15. It appears that because of large scale misuse of the POTA 2002, by the Repeal Act, it was repealed. The relevant portions of the statement of objects and reasons of the Repeal Act may be quoted as Mr. Chitnis has placed heavy reliance on it.
“2. There have been allegations of gross misuse of the provisions of the Act by some State Governments. Views have been expressed that provisions of the Act were misused in cases where they should not have been invoked. It has also been observed in various quarters that the Act has, failed to serve its intended purpose and as a result, there have been persistent demands that this Act should be repealed.
3. The Government has been concerned with the manner in which provisions of the Act were grossly misused in the past two years. It was, therefore, felt necessary to repeal the Act. As Parliament was not in session, the Prevention of Terrorism (Repeal) Ordinance, 2004 was promulgated on 21-9-2004. The Ordinance empowers the Central Review Committee to review all cases pending in the courts or at various stages of investigation and complete the review within the period of one year from the date of repeal of the Act and to give its directions. Whenever, in the opinion of the Central Review Committee no prima facie case is made out either in respect of cases pending in the courts, or under investigation, such cases shall be deemed to have been withdrawn and investigation closed, as the case may be.”
Page 1065
16. Sub-section 3 of Section 2 of the Repeal Act is material and, hence, it may be quoted.
"2.(1) x x x (2) x x x
(3) Notwithstanding the repeal of Section 60 of the principal Act, the Review Committee constituted by the Central Government under Sub-section (1) of that section, whether or not an application under Sub-section (4) of that section has been made, shall review all cases registered under the principal Act as to whether there is a prima facie case for proceeding against the accused thereunder and such review shall be completed within a period of one year from the commencement of this Act and where the Review Committee is of the opinion that there is no prima facie case for proceeding against the accused, then, –
(a) in cases in which cognizance has been taken by the Court, the cases shall be deemed to have been withdrawn; and
(b) in cases in which investigations are pending, the investigations shall be closed forthwith, with effect from the date of issuance of the direction by such Review Committee in this regard.”
17. Sub-section 5 of Section 2 thereof reads as under :
"2.(1)x x x (2)x x x (3)x x x (4)x x x (5) The Central Government may constitute more Review Committees, as it may consider necessary, for completing the review within the period specified in Sub-section (3)."
18. There can be no doubt that the Repeal Act seeks to prevent and stop misuse of the POTA 2002 by entrusting to the said Committee the important task of reviewing all cases registered under the POTA 2002 whether an application is made to it or not.
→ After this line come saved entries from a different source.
(* ===== verification/PreloadProofs.v ===== *)
(** * What the hooks report

    Once the symbols are resolved the hooks are transparent, and the events they
    push reconstruct the real heap: composed with the application's live set,
    what is shown is what the target holds.  The allocator is known through its
    documented behaviour, [Allocator].  Then the arena, the exception the
    reports have, and the segment a consumer attaches to. *)

From stdpp Require Import fin_maps gmap.
From S2P Require Import Prelude Abi Ring Capabilities Theme Session HeapApp LiveSet Preload.

#[local] Arguments hv_ring_push : simpl never.

(** ** The allocator's documented behaviour *)

Class Allocator (L : Type) `{!Libc L} (base : Z) := {
  (** The live blocks and their usable sizes. *)
  blocks : L -> gmap Z Z;
  usable_law l p u : blocks l !! p = Some u -> lc_usable_size l p = u /\ 0 <= u /\ p <> 0 /\ hv_is_bootstrap_ptr base p = false;
  (** Null with nothing changed, or a new block. *)
  malloc_law l n : let '(l', p) := lc_malloc l n in
    p = 0 /\ blocks l' = blocks l \/ blocks l !! p = None /\ exists u, blocks l' = <[p := u]> (blocks l);
  calloc_law l a b : let '(l', p) := lc_calloc l a b in
    p = 0 /\ blocks l' = blocks l \/ blocks l !! p = None /\ exists u, blocks l' = <[p := u]> (blocks l);
  aligned_law l a n : let '(l', p) := lc_aligned_alloc l a n in
    p = 0 /\ blocks l' = blocks l \/ blocks l !! p = None /\ exists u, blocks l' = <[p := u]> (blocks l);
  memalign_law l a n : let '(l', p) := lc_memalign l a n in
    p = 0 /\ blocks l' = blocks l \/ blocks l !! p = None /\ exists u, blocks l' = <[p := u]> (blocks l);
  valloc_law l n : let '(l', p) := lc_valloc l n in
    p = 0 /\ blocks l' = blocks l \/ blocks l !! p = None /\ exists u, blocks l' = <[p := u]> (blocks l);
  pvalloc_law l n : let '(l', p) := lc_pvalloc l n in
    p = 0 /\ blocks l' = blocks l \/ blocks l !! p = None /\ exists u, blocks l' = <[p := u]> (blocks l);
  (** A failure leaves the cell alone; a success stores null or a new block. *)
  posix_law l old a n : let '(l', (rc, p)) := lc_posix_memalign l old a n in
    (rc <> 0 \/ p = 0) /\ blocks l' = blocks l \/
    rc = 0 /\ blocks l !! p = None /\ exists u, blocks l' = <[p := u]> (blocks l);
  free_law l p : is_Some (blocks l !! p) -> blocks (lc_free l p) = delete p (blocks l);
  (** For a size that is not zero: null with the block as it was, or the block
      moved or kept in place. *)
  realloc_law l p n : is_Some (blocks l !! p) -> n <> 0 -> let '(l', q) := lc_realloc l p n in
    q = 0 /\ blocks l' = blocks l \/ delete p (blocks l) !! q = None /\ exists u, blocks l' = <[q := u]> (delete p (blocks l))
}.
Lemma hook_events_ok s0 s : hooks_inv s0 -> Forall event_ok (cc_events s0) -> hook_reachable s0 s -> Forall event_ok (cc_events s).
Proof.
  intros H0 Hok. induction 1 as [|s lb s' Hr IH Hf Hs]; [done|]. eapply step_events_ok; [by eapply hooks_always|done|done|done].
Qed.

(** With no thread inside a hook the stream describes the heap. *)
Lemma quiet_heap s : hooks_inv s -> cc_threads s = ∅ -> heap_of (cc_events s) = seen (blocks (cc_libc s)).
Proof.
  intros [Hc _ _ _] Et. apply map_eq. intros p. apply (co_shown _ _ _ Hc). rewrite Et. by intros (t & pc & H & _).
Qed.

(** What it describes is a part of the heap; what is missing is in transit. *)
Lemma described_part s : hooks_inv s -> heap_of (cc_events s) ⊆ seen (blocks (cc_libc s)).
Proof.
  intros [Hc _ _ _]. apply map_subseteq_spec. intros p v Hp. rewrite <- (co_shown _ _ _ Hc); [done|].
  intros Hin. rewrite (co_hidden _ _ _ Hc p Hin) in Hp. done.
Qed.

(** C6: Reporting a release before it is made and an allocation after it is what
    keeps the stream a history.  Whatever the interleaving of the threads'
    hooks, a fair target's events never allocate an address twice nor release
    one that is not live, each release bears the size of its block, and at every
    moment what they describe is a part of what is really held: a block is
    missing only while the thread that has it is inside its hook.  With no thread
    inside a hook the two are the same. *)
Theorem stream_is_history l s : blocks l = ∅ -> hook_reachable (mkConc l [] ∅) s ->
  history ∅ (cc_events s) /\ heap_of (cc_events s) ⊆ seen (blocks (cc_libc s)) /\
  (forall p, heap_of (cc_events s) !! p <> seen (blocks (cc_libc s)) !! p -> in_transit (cc_threads s) p) /\
  (cc_threads s = ∅ -> heap_of (cc_events s) = seen (blocks (cc_libc s))).
Proof.
  intros Hb Hr. pose proof (hooks_always _ _ (hooks_start l Hb) Hr) as Hi. pose proof Hi as [Hc _ _ Hh]. split; [done|].
  pose proof (described_part s Hi) as Hsub. rewrite map_subseteq_spec in Hsub.
  assert (forall p, heap_of (cc_events s) !! p <> seen (blocks (cc_libc s)) !! p -> in_transit (cc_threads s) p) as Hmiss.
  { intros p Hne. destruct (blocks (cc_libc s) !! p) as [u|] eqn:E.
    - destruct (decide (map_Exists (fun _ pc => held_by pc = p) (cc_threads s))) as [Hin|Hin]; [exact Hin|].
      by destruct Hne; apply (co_shown _ _ _ Hc).
    - exfalso. apply Hne. rewrite seen_lookup, E. cbn. destruct (heap_of (cc_events s) !! p) as [v|] eqn:Ev; [|done].
      apply Hsub in Ev. rewrite seen_lookup, E in Ev. done. }
  split; [by apply map_subseteq_spec|]. split; [done|]. by apply quiet_heap.
Qed.
End Conc.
It has to undertake this task suo motu. The review has to be completed within one year and if the said Committee comes to a conclusion that there is no prima facie case against the accused in cases in which cognizance has been taken by the court, the said cases shall be deemed to have been withdrawn and in cases in which investigations are pending, the investigations shall be closed forthwith with effect from the date of issuance of the direction of the said Committee in this regard. This is the gist of Sub-sections 3(a) and (b) of Section 2 of the Repeal Act. The present case falls under Sub-section 3(a) of Section 2 of the Repeal Act. Sub-section 5 of Section 2 of the Repeal Act permits the Central Government to constitute more Review Committees, as it may consider necessary, for completing the review within the period specified in Sub-section (3) i.e. one year. Therefore, the intention of the legislature is very clear that misuse of the POTA 2002 must be stopped.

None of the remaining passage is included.